Sunday, August 21, 2016

Taking the Expat Exit – Finalist 2016 Faulkner-Wisdom Novel Awards

Taking the Expat Exit (formerly A Per­fect Day for an Expat Exit) was named finalist for the 2016 Faulkner-Wisdom Novel Award.  (In 2014 it was short-list finalist and a finalist 2012.)  Last year, the sequel Caught in a Mouse­trap: Expats at Play (formerly The Girl in the Bathtub), was also a finalist (and a finalist for 2012 Novel-in-Progress category).  Both are set in Penang, Malaysia.

This year, for some reason, Caught in a Mouse­trap: Expats at Play was only a semi-finalist along with two other novels, The Summer of Sizzle (my latest, completed in May) and An Unex­pected Gift from a Growling Fool, a short-list finalist in 2013.  Another novel, The Resurrection of Jonathan Brady, was a short-list finalist in the 2014 Faulkner-Wis­dom Novel contest (and Quarter-finalist in 2012 Amazon Breakthrough) and my novella The Act of Theft, a finalist in 2014 Novella category. 

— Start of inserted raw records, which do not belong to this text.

Lemma colon_in_ids_shares_key_witness :
  ∃ ws',
    PublishRelease org1 ("com" ++ ":" ++ "acme") "1.0.0" "6162" ∅
      = Returned (mkSoftwareRelease ("com" ++ ":" ++ "acme") "1.0.0" "6162" "ACTIVE"
                    (getMSPID org1)) ws'
    ∧ PublishRelease org1 "com" ("acme" ++ ":" ++ "1.0.0") "00" ws'
      = Threw (mkChaincodeException
                 ("Release " ++ "com" ++ " version " ++ ("acme" ++ ":" ++ "1.0.0")
                  ++ " already exists")
                 RELEASE_ALREADY_EXISTS)
    ∧ GetRelease org1 "com" ("acme" ++ ":" ++ "1.0.0") ws'
      = Returned (mkSoftwareRelease ("com" ++ ":" ++ "acme") "1.0.0" "6162" "ACTIVE"
                    (getMSPID org1)) ws'.
Proof.
  apply (colon_in_ids_shares_key org1 "com" "acme" "1.0.0" "6162" "00" ∅).
  reflexivity.
Defined.

End ChaincodeExtras.

(** ** The route validators *)

Section ValidatorExtras.

Lemma digits_then_0 (seen : bool) (cs : list ascii) :
  digits_then 0 seen cs = true ↔
  forallb is_digit cs = true ∧ (seen = true ∨ cs ≠ []).
Proof.
  revert seen. induction cs as [|c cs IH]; intros seen; cbn [digits_then forallb].
  - rewrite andb_true_r. split; [intros ->; by split; [|left]|].
    by intros [_ [?|?]].
  - destruct (is_digit c) eqn:Hc; cbn [andb].
    + rewrite IH. split; (intros [? _]; split; [done|]); [by right|by left].
    + destruct (Ascii.eqb c "."); (split; [done|by intros [[=] _]]).
Qed.

Lemma digits_then_S (k : nat) (seen : bool) (cs : list ascii) :
  digits_then (S k) seen cs = true ↔
  ∃ d rest, cs = (d ++ "."%char :: rest)%list ∧ forallb is_digit d = true
            ∧ (seen = true ∨ d ≠ []) ∧ digits_then k false rest = true.
Proof.
  revert seen. induction cs as [|c cs IH]; intros seen; cbn [digits_then].
  - rewrite andb_false_r. split; [done|]. intros ([|??]&?&?&_); done.
  - destruct (is_digit c) eqn:Hc.
    + rewrite IH. split.
      * intros (d&rest&->&Hd&_&Hrest). exists (c :: d), rest.
        cbn [forallb]. rewrite Hc, Hd.
        split; [done|]. split; [done|]. split; [by right|done].
      * intros ([|c' d]&rest&Heq&Hd&Hseen&Hrest).
        { injection Heq as -> _. by vm_compute in Hc. }
        injection Heq as -> ->. cbn [forallb] in Hd.
        apply andb_true_iff in Hd as [_ Hd]. exists d, rest.
        split; [done|]. split; [done|]. split; [by left|done].
    + destruct (Ascii.eqb c ".") eqn:Hdot.
      * apply Ascii.eqb_eq in Hdot as ->. rewrite andb_true_iff. split.
        -- intros [-> Hrest]. exists [], cs.
           split; [done|]. split; [done|]. split; [by left|done].
        -- intros ([|c' d]&rest&Heq&Hd&Hseen&Hrest).
           { injection Heq as ->. by destruct Hseen as [->|?]. }
           injection Heq as <- _. cbn [forallb] in Hd. by rewrite Hc in Hd.
      * split; [done|]. intros ([|c' d]&rest&Heq&Hd&_).
        { injection Heq as -> _. by rewrite Ascii.eqb_refl in Hdot. }
        injection Heq as <- _. cbn [forallb] in Hd. by rewrite Hc in Hd.
Qed.

(** X5. The version validator accepts exactly the strings made of three
    non-empty groups of decimal digits separated by two dots. *)
Theorem matches_version_spec (s : string) :
  matches_version s = true ↔
  ∃ a b c : list ascii,
    String.list_ascii_of_string s = (a ++ "."%char :: b ++ "."%char :: c)%list
    ∧ a ≠ [] ∧ b ≠ [] ∧ c ≠ []
    ∧ forallb is_digit a = true ∧ forallb is_digit b = true
    ∧ forallb is_digit c = true.
Proof.
  unfold matches_version. rewrite digits_then_S. split.
  - intros (a&rest&Hs&Ha&Hane&Hrest).
    apply digits_then_S in Hrest as (b&c&->&Hb&Hbne&Hc).
    apply digits_then_0 in Hc as [Hc Hcne].
    exists a, b, c. destruct Hane as [[=]|Hane], Hbne as [[=]|Hbne], Hcne as [[=]|Hcne].
    done.
  - intros (a&b&c&Hs&Hane&Hbne&Hcne&Ha&Hb&Hc).
    exists a, (b ++ "."%char :: c)%list. repeat split; [done..|by right|].
    apply digits_then_S. exists b, c. repeat split; [done|by right|].
    apply digits_then_0. by split; [|right].
Qed.

Lemma no_colon_app_inj (p1 p2 v1 v2 : string) :
  forallb is_packageId_char (String.list_ascii_of_string p1) = true →
  forallb is_packageId_char (String.list_ascii_of_string p2) = true →
  p1 ++ ":" ++ v1 = p2 ++ ":" ++ v2 → p1 = p2 ∧ v1 = v2.
Proof.
  revert p2. induction p1 as [|a p1 IH]; intros [|c p2] H1 H2 Heq.
  - change ("" ++ ":" ++ v1) with (String ":" v1) in Heq.
    change ("" ++ ":" ++ v2) with (String ":" v2) in Heq. by injection Heq as ->.
  - change ("" ++ ":" ++ v1) with (String ":" v1) in Heq.
    rewrite string_app_cons in Heq. injection Heq as <- _.
    cbn [String.list_ascii_of_string forallb] in H2. by vm_compute in H2.
  - change ("" ++ ":" ++ v2) with (String ":" v2) in Heq.
    rewrite string_app_cons in Heq. injection Heq as -> _.
    cbn [String.list_ascii_of_string forallb] in H1. by vm_compute in H1.
  - rewrite !string_app_cons in Heq. injection Heq as -> Heq.
    cbn [String.list_ascii_of_string forallb] in H1, H2.
    apply andb_true_iff in H1 as [_ H1]. apply andb_true_iff in H2 as [_ H2].
    destruct (IH _ H1 H2 Heq) as [-> ->]. done.
Qed.

Lemma matches_packageId_chars (p : string) :
  matches_packageId p = true →
  forallb is_packageId_char (String.list_ascii_of_string p) = true.
Proof.
  unfold matches_packageId. by destruct (String.list_ascii_of_string p).
Qed.

(** X6. For packageIds that pass the upload route's validator the ledger
    key determines the pair: two (packageId, version) pairs with the same
    key are the same pair. *)
Theorem createKey_injective_on_valid_ids ctx1 ctx2 (p1 p2 v1 v2 : string) :
  matches_packageId p1 = true → matches_packageId p2 = true →
  createKey ctx1 p1 v1 = createKey ctx2 p2 v2 →
  p1 = p2 ∧ v1 = v2.
Proof.
  intros H1 H2. unfold createKey.
  apply no_colon_app_inj; by apply matches_packageId_chars.
Qed.

Lemma createKey_injective_on_valid_ids_witness :
  acme = acme ∧ v100 = v100.
Proof.
  apply (createKey_injective_on_valid_ids org1 org1 acme acme v100 v100).
  - vm_compute. reflexivity.
  - vm_compute. reflexivity.
  - reflexivity.
Defined.

End ValidatorExtras.


(** ** Further properties of the gateway *)

Section NotifierExtras.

Judging can be rather subjective, though my two Malaysian-set novels seem to strike a chord with the judges.  At least one of my novels has been a finalist or a short list finalist in the Faulkner-Wisdom Novel Award every year since 2011.  Not a bad track record.  Shows I’m consistent as I persistently rewrite them as I write new novels.  Hopefully this year, one can finally win.

While waiting for the 2016 results, it’s back to work on my sixth novel, having compiled notes on it for nearly two years.  Sooner or later, one of my novels will break out.  It’s only a matter of time.  Having recently slogged my way through a third marathon, I know what it’s like to keep at it, advice I gleaned from Dory.  

    —Borneo Expat Writer

*update, an excerpt from this was published in French. 

**Taking the Expat Exit repeats as finalist in 2017, though double the amount of entries. 


Andrea Boult said...

You know what they say, right? The more you practise, the luckier you get. In your case, the more you write-submit-rewrite-resubmit, the closer you will be to your goal. I read Joseph Schooling's journey to his maiden Olympic gold medal last weekend. It was 7 years in the making. Seven years of focused training, visualization and obsessively trying, correcting, retrying, correcting every move in the pool. Keep writing. Keep submitting. Keep rewriting. Keep resubmitting. I truly believe one day, like Schooling, you will hit gold.

On a separate note, I went for a book talk recently and the author said "I always make it a point to thank writers whose works inspire me; because writing can be a very lonely process."

I have read and re-read your two books and I have attended two creative writing workshops conducted by you. I would like to thank you for inspiring me to write all those stories that have been floating in my head; and most importantly, take action.

I have taken my first small step by posting my stories on my blog Hopefully, one fine day, these stories will see the light of day in print.

Once again, thank you Robert for being a huge inspiration. Fingers crossed for your finalist entry in the 2016 Faulkner-Wisdom Novel Awards.

Borneo Expat Writer said...

Andrea, thank you! Always believe, despite any evidence to the contrary, that everyone is conspiring to help you to achieve your goal. It all starts with you, with the words that you put down on paper, the words that you carefully craft and allow to breathe – by giving them life.